1-11: Genome-wide screening of the furan-detoxifying genes in Saccharomyces cerevisiae

Bioethanol is the most common renewable fuel today. During pretreatment processes for cellulosic biomass, furan-derivatives such as furfural and 5-hydroxymethylfurfural (HMF) are known to decrease the growth of Saccharomyces cerevisiae and hence reduce ethanol productivity significantly. Removal of furfural and HMF in a growth medium by biological or physico-chemical methods is a key factor for obtaining a high fermentation performance. In this study, a genome-wide library of S. cerevisiae was constructed to identify the furan-detoxifying genes. The chromosomal DNA of S. cerevisiae was cut by sonication and the DNA fragments were ligated with plasmid pRS424. The transformants with the resulting plasmids were spread onto the basal medium containing 20 g/L glucose, and 2 g/L furfural or HMF. The transformant colonies growing faster than the control were chosen and the genes in the recombinant strains were identified.

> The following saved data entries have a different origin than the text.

Definition getLocalHbmStateName (state : Z) : string :=
  match enum_decode (A := local_hbm_state) state with
  | Some LOCAL_HBM_OFF_TO_NORMAL => "[lhbm off to nomal]"
  | Some LOCAL_HBM_NORMAL_WHITE_1000NIT => "[lhbm normal white 1000nit]"
  | Some LOCAL_HBM_NORMAL_WHITE_750NIT => "[lhbm normal white 750nit]"
  | Some LOCAL_HBM_NORMAL_WHITE_500NIT => "[lhbm normal white 500nit]"
  | Some LOCAL_HBM_NORMAL_WHITE_110NIT => "[lhbm normal white 110nit]"
  | Some LOCAL_HBM_NORMAL_GREEN_500NIT => "[lhbm normal green 500nit]"
  | Some LOCAL_HBM_HLPM_WHITE_1000NIT => "[lhbm H-doze to white 1000nit]"
  | Some LOCAL_HBM_HLPM_WHITE_110NIT => "[lhbm H-doze to white 110nit]"
  | Some LOCAL_HBM_OFF_TO_HLPM => "[lhbm off to H-doze]"
  | Some LOCAL_HBM_OFF_TO_LLPM => "[lhbm off to L-doze]"
  | Some LOCAL_HBM_OFF_TO_NORMAL_BACKLIGHT => "[lhbm off to nomal backlight]"
  | Some LOCAL_HBM_OFF_TO_NORMAL_BACKLIGHT_RESTORE => "[lhbm off to nomal backlight restore]"
  | _ => "Unknown"
  end.

Definition getFingerprintStatusName (status : Z) : string :=
  match enum_decode (A := fingerprint_status) status with
  | Some FINGERPRINT_NONE => "none"
  | Some ENROLL_START => "enroll_start"
  | Some ENROLL_STOP => "enroll_stop"
  | Some AUTH_START => "authenticate_start"
  | Some AUTH_STOP => "authenticate_stop"
  | Some HEART_RATE_START => "heart_rate_start"
  | Some HEART_RATE_STOP => "heart_rate_stop"
  | _ => "Unknown"
  end.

Among several gene fragments, the open reading frames of the ROG1, PEP4, SNF1, KIP2, SKO1, RSP5, ROD1 and TRP1 genes were present in the plasmids. Batch fermentation of recombinant S. cerevisiae overexpressing ROG1, PEP4, or TRP1 resulted in a 31% increase in final dry cell mass and a 26% improvement in ethanol productivity compared with the control cultured in the presence of 2 g/L furfural. Consequently, tolerant properties of S. cerevisiae against furan-derived inhibitors were improved by overexpression of the genes discovered by the genome-wide screening.